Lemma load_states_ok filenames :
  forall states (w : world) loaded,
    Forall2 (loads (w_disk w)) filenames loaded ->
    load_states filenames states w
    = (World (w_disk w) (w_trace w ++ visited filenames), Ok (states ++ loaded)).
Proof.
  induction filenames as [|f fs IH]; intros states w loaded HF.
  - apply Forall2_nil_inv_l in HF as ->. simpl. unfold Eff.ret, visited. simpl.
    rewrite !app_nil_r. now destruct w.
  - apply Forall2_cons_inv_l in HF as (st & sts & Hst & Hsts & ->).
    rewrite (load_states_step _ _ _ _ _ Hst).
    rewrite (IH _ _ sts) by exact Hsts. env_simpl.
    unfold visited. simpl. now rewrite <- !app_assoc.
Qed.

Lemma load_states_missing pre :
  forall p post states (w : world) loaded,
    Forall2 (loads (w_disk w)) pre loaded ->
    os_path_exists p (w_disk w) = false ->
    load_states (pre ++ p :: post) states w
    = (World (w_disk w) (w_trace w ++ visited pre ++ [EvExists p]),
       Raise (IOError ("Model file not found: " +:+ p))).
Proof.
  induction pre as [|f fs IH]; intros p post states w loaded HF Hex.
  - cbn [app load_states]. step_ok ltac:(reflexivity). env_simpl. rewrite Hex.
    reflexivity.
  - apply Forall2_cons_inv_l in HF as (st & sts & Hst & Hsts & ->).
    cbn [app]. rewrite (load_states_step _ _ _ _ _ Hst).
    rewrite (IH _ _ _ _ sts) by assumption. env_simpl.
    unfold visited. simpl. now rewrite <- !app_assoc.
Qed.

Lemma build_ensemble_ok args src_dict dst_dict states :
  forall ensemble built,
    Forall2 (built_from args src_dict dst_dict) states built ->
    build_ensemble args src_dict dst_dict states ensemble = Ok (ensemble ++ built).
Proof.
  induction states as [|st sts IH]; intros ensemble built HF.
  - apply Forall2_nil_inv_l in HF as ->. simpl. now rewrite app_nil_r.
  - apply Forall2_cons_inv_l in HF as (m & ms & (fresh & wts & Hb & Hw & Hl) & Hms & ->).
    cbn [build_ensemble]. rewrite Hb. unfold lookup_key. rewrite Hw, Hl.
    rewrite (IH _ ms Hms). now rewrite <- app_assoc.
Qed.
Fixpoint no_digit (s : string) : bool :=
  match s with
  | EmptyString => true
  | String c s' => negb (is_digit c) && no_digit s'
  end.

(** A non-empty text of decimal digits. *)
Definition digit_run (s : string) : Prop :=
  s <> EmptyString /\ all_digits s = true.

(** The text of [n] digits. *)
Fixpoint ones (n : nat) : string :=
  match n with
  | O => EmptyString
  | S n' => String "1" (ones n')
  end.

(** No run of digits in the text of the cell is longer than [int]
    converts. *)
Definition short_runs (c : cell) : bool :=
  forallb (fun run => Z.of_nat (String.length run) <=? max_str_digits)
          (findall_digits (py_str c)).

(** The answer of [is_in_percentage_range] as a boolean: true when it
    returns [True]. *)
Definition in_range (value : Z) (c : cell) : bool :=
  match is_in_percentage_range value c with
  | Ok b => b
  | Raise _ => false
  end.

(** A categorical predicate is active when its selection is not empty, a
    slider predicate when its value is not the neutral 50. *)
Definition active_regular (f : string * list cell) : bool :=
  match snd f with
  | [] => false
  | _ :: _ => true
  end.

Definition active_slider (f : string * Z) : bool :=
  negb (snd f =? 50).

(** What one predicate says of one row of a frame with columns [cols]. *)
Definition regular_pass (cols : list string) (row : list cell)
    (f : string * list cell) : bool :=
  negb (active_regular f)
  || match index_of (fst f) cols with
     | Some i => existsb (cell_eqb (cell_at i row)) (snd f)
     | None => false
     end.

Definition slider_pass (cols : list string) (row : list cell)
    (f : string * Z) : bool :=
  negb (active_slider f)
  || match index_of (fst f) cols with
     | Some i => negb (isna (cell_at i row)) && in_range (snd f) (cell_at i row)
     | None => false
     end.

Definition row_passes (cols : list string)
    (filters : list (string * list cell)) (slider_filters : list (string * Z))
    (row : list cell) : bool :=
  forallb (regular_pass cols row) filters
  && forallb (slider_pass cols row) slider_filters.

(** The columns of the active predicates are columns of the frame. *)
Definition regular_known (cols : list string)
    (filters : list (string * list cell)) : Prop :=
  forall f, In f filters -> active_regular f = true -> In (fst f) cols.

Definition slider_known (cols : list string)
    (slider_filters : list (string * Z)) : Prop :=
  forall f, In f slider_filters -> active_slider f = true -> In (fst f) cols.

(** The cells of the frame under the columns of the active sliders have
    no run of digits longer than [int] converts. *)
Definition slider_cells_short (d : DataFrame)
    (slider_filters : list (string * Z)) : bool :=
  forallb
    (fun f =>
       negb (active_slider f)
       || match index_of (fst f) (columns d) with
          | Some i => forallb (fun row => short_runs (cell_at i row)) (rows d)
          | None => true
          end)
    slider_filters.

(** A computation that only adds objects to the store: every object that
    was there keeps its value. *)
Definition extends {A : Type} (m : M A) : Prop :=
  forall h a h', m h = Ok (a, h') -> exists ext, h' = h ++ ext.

PROBLEM DESCRIPTION> The entire listing above, every line of it, should be copied out exactly.

REPLY>
Lemma load_states_ok filenames :
  forall states (w : world) loaded,
    Forall2 (loads (w_disk w)) filenames loaded ->
    load_states filenames states w
    = (World (w_disk w) (w_trace w ++ visited filenames), Ok (states ++ loaded)).
Proof.
  induction filenames as [|f fs IH]; intros states w loaded HF.
  - apply Forall2_nil_inv_l in HF as ->. simpl. unfold Eff.ret, visited. simpl.
    rewrite !app_nil_r. now destruct w.
  - apply Forall2_cons_inv_l in HF as (st & sts & Hst & Hsts & ->).
    rewrite (load_states_step _ _ _ _ _ Hst).
    rewrite (IH _ _ sts) by exact Hsts. env_simpl.
    unfold visited. simpl. now rewrite <- !app_assoc.
Qed.

Lemma load_states_missing pre :
  forall p post states (w : world) loaded,
    Forall2 (loads (w_disk w)) pre loaded ->
    os_path_exists p (w_disk w) = false ->
    load_states (pre ++ p :: post) states w
    = (World (w_disk w) (w_trace w ++ visited pre ++ [EvExists p]),
       Raise (IOError ("Model file not found: " +:+ p))).
Proof.
  induction pre as [|f fs IH]; intros p post states w loaded HF Hex.
  - cbn [app load_states]. step_ok ltac:(reflexivity). env_simpl. rewrite Hex.
    reflexivity.
  - apply Forall2_cons_inv_l in HF as (st & sts & Hst & Hsts & ->).
    cbn [app]. rewrite (load_states_step _ _ _ _ _ Hst).
    rewrite (IH _ _ _ _ sts) by assumption. env_simpl.
    unfold visited. simpl. now rewrite <- !app_assoc.
Qed.

Lemma build_ensemble_ok args src_dict dst_dict states :
  forall ensemble built,
    Forall2 (built_from args src_dict dst_dict) states built ->
    build_ensemble args src_dict dst_dict states ensemble = Ok (ensemble ++ built).
Proof.
  induction states as [|st sts IH]; intros ensemble built HF.
  - apply Forall2_nil_inv_l in HF as ->. simpl. now rewrite app_nil_r.
  - apply Forall2_cons_inv_l in HF as (m & ms & (fresh & wts & Hb & Hw & Hl) & Hms & ->).
    cbn [build_ensemble]. rewrite Hb. unfold lookup_key. rewrite Hw, Hl.
    rewrite (IH _ ms Hms). now rewrite <- app_assoc.
Qed.
Fixpoint no_digit (s : string) : bool :=
  match s with
  | EmptyString => true
  | String c s' => negb (is_digit c) && no_digit s'
  end.

(** A non-empty text of decimal digits. *)
Definition digit_run (s : string) : Prop :=
  s <> EmptyString /\ all_digits s = true.

(** The text of [n] digits. *)
Fixpoint ones (n : nat) : string :=
  match n with
  | O => EmptyString
  | S n' => String "1" (ones n')
  end.

(** No run of digits in the text of the cell is longer than [int]
    converts. *)
Definition short_runs (c : cell) : bool :=
  forallb (fun run => Z.of_nat (String.length run) <=? max_str_digits)
          (findall_digits (py_str c)).

(** The answer of [is_in_percentage_range] as a boolean: true when it
    returns [True]. *)
Definition in_range (value : Z) (c : cell) : bool :=
  match is_in_percentage_range value c with
  | Ok b => b
  | Raise _ => false
  end.

(** A categorical predicate is active when its selection is not empty, a
    slider predicate when its value is not the neutral 50. *)
Definition active_regular (f : string * list cell) : bool :=
  match snd f with
  | [] => false
  | _ :: _ => true
  end.

Definition active_slider (f : string * Z) : bool :=
  negb (snd f =? 50).

(** What one predicate says of one row of a frame with columns [cols]. *)
Definition regular_pass (cols : list string) (row : list cell)
    (f : string * list cell) : bool :=
  negb (active_regular f)
  || match index_of (fst f) cols with
     | Some i => existsb (cell_eqb (cell_at i row)) (snd f)
     | None => false
     end.

Definition slider_pass (cols : list string) (row : list cell)
    (f : string * Z) : bool :=
  negb (active_slider f)
  || match index_of (fst f) cols with
     | Some i => negb (isna (cell_at i row)) && in_range (snd f) (cell_at i row)
     | None => false
     end.

Definition row_passes (cols : list string)
    (filters : list (string * list cell)) (slider_filters : list (string * Z))
    (row : list cell) : bool :=
  forallb (regular_pass cols row) filters
  && forallb (slider_pass cols row) slider_filters.

(** The columns of the active predicates are columns of the frame. *)
Definition regular_known (cols : list string)
    (filters : list (string * list cell)) : Prop :=
  forall f, In f filters -> active_regular f = true -> In (fst f) cols.

Definition slider_known (cols : list string)
    (slider_filters : list (string * Z)) : Prop :=
  forall f, In f slider_filters -> active_slider f = true -> In (fst f) cols.

(** The cells of the frame under the columns of the active sliders have
    no run of digits longer than [int] converts. *)
Definition slider_cells_short (d : DataFrame)
    (slider_filters : list (string * Z)) : bool :=
  forallb
    (fun f =>
       negb (active_slider f)
       || match index_of (fst f) (columns d) with
          | Some i => forallb (fun row => short_runs (cell_at i row)) (rows d)
          | None => true
          end)
    slider_filters.

(** A computation that only adds objects to the store: every object that
    was there keeps its value. *)
Definition extends {A : Type} (m : M A) : Prop :=
  forall h a h', m h = Ok (a, h') -> exists ext, h' = h ++ ext.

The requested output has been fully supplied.